(Saved data entries)
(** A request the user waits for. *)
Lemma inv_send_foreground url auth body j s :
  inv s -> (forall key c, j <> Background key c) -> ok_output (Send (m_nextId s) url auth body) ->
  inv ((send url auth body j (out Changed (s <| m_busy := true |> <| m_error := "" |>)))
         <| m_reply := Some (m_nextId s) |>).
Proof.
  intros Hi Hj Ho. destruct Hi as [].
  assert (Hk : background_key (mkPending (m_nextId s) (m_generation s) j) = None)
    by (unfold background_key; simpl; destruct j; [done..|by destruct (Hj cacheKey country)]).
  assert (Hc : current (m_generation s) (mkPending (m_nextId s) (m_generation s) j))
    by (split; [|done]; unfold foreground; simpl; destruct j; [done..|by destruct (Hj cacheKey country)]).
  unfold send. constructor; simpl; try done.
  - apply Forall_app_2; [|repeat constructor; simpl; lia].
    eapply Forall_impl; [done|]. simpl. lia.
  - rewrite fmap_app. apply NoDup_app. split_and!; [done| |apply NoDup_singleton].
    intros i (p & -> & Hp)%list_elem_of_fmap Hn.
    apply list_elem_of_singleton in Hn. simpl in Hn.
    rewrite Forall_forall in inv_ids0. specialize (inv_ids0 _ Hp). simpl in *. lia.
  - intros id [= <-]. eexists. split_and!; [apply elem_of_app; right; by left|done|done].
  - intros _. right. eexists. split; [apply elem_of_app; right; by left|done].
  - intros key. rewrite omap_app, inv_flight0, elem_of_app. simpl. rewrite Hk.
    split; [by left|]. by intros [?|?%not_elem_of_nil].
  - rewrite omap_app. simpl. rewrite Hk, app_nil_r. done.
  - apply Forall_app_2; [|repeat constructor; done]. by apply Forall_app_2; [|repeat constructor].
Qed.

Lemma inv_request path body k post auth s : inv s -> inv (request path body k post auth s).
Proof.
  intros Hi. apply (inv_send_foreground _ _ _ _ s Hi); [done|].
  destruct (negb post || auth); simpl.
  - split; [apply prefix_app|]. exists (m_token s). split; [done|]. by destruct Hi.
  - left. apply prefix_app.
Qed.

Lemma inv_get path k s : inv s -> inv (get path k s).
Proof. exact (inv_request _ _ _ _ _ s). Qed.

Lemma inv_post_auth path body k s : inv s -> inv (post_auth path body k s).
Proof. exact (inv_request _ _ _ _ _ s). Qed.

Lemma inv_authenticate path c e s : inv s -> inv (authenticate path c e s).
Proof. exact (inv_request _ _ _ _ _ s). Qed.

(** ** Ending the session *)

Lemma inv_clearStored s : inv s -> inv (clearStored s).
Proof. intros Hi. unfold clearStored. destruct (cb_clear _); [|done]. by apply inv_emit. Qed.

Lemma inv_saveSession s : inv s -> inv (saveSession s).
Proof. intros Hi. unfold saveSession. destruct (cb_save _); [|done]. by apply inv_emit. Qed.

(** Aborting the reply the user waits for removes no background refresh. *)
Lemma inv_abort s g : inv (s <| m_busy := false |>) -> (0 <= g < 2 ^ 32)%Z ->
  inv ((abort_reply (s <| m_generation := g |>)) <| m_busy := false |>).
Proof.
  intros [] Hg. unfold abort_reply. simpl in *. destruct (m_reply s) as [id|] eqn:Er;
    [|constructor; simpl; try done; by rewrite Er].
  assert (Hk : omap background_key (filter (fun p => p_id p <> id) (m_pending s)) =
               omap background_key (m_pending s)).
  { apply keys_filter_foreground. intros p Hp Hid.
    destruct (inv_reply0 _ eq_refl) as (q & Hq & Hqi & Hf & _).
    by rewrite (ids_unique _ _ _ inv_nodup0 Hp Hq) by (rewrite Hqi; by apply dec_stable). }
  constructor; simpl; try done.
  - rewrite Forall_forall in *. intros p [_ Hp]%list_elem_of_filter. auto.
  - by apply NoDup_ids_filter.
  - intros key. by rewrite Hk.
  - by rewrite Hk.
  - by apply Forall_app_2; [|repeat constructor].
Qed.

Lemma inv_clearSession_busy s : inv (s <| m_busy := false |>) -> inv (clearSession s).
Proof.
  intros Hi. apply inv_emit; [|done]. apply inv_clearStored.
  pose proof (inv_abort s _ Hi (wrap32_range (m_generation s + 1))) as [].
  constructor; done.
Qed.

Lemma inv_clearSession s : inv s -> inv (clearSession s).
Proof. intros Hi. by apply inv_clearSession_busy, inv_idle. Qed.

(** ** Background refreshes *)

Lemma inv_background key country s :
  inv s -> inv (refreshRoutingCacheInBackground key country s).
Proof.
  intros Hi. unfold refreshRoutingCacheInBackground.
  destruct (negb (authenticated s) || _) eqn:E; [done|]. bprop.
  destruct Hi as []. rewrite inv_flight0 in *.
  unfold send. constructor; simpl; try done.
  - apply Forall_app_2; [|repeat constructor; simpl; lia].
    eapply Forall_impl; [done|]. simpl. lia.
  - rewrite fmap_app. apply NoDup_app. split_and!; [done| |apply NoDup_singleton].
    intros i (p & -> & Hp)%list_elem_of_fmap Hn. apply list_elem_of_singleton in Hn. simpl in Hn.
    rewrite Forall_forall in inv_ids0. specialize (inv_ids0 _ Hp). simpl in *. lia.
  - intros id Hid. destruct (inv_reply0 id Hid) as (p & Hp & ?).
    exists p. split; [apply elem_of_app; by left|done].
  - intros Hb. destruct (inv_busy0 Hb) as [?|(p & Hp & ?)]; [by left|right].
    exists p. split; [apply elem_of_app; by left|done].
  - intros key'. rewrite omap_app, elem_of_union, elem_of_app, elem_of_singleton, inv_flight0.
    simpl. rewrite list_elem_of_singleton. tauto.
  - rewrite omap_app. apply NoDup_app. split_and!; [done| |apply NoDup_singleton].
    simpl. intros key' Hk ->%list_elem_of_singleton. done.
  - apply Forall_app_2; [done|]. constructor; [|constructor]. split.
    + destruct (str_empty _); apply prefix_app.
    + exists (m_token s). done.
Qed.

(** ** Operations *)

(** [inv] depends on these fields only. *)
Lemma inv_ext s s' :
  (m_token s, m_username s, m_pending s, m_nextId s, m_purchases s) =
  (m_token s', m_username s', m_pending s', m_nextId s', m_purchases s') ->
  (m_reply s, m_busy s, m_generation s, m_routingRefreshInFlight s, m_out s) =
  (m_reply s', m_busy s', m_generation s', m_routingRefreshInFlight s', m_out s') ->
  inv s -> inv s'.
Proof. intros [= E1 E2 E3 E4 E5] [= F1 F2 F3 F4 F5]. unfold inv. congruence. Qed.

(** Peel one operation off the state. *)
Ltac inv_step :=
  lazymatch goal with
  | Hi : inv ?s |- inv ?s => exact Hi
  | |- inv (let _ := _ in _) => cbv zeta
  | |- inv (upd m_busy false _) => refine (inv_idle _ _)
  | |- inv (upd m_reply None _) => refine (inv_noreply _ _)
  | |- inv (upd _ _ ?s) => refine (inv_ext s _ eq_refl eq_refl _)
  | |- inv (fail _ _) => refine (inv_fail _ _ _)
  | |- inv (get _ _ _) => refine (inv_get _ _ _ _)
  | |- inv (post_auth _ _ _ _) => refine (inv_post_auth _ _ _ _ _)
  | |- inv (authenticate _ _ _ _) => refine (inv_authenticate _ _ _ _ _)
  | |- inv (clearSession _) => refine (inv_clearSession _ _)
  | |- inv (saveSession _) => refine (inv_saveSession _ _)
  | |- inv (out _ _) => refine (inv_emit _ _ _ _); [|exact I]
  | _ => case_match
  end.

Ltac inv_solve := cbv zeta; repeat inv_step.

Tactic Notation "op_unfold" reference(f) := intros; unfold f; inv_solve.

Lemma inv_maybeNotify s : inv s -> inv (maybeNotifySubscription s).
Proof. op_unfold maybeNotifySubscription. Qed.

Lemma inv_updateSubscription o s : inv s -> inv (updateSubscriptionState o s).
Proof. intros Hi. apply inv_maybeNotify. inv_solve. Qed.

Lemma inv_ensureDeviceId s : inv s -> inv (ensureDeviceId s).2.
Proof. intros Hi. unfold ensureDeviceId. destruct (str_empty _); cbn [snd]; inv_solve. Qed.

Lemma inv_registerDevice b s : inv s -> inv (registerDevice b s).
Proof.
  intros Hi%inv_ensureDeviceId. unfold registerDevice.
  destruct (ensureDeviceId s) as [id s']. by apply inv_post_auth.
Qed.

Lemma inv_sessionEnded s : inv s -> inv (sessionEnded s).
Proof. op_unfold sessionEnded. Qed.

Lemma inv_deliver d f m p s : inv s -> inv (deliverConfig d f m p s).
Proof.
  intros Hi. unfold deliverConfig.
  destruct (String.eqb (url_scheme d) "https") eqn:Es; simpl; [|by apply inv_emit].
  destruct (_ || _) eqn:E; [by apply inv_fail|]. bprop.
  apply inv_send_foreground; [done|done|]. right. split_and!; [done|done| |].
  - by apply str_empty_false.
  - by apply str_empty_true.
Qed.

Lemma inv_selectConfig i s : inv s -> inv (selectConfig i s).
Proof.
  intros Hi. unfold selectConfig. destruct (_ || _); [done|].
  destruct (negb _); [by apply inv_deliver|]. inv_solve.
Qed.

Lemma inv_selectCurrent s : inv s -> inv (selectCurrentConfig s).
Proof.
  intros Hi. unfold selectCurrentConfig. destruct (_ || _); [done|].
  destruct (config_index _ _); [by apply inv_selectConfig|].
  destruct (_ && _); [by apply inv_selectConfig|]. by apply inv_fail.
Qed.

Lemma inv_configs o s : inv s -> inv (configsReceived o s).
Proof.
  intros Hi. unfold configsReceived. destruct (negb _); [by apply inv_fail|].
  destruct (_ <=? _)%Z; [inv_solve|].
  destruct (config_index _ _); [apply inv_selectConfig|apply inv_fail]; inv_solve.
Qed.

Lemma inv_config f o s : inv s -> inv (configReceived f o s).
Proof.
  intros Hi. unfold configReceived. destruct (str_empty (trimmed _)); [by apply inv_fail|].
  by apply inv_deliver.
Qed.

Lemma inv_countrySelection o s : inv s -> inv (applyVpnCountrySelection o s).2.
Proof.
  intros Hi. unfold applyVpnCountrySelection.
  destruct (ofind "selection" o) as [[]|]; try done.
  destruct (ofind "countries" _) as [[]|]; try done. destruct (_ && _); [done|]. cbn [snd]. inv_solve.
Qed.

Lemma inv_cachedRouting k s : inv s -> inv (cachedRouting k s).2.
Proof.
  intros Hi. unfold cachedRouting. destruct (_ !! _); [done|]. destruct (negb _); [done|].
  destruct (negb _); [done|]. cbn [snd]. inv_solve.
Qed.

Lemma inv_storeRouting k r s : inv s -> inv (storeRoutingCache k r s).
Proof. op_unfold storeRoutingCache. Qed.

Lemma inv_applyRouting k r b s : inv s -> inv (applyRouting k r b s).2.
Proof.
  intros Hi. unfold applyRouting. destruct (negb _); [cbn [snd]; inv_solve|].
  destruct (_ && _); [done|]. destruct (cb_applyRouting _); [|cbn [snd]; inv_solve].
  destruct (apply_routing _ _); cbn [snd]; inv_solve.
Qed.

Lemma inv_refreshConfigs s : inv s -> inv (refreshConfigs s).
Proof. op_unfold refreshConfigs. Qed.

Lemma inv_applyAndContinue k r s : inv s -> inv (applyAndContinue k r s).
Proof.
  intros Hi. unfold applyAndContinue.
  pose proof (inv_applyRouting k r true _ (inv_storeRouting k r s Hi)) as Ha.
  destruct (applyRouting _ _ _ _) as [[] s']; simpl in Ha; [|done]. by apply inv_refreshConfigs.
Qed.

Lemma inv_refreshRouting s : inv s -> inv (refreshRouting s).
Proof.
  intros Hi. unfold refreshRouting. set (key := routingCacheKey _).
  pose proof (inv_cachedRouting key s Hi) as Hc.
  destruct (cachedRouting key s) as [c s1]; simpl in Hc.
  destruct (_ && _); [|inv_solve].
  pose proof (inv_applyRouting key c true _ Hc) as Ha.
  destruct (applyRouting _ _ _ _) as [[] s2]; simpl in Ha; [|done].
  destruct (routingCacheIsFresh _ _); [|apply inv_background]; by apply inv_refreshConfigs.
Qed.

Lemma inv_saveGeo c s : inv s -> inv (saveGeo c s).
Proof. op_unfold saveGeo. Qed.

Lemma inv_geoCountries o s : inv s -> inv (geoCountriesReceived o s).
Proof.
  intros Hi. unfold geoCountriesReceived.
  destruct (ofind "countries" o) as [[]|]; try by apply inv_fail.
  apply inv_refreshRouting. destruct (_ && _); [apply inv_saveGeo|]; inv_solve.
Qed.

> [TASK DESCRIPTION] In the data above, which lines lie between the line with "Proof. intros Hi. by" and the line with "intros Hi. unfold refreshRoutingCacheInBackground.", inclusive? Print those lines exactly and nothing else.

> [WRITTEN RESPONSE]
Proof. intros Hi. by apply inv_clearSession_busy, inv_idle. Qed.

(** ** Background refreshes *)

Lemma inv_background key country s :
  inv s -> inv (refreshRoutingCacheInBackground key country s).
Proof.
  intros Hi. unfold refreshRoutingCacheInBackground.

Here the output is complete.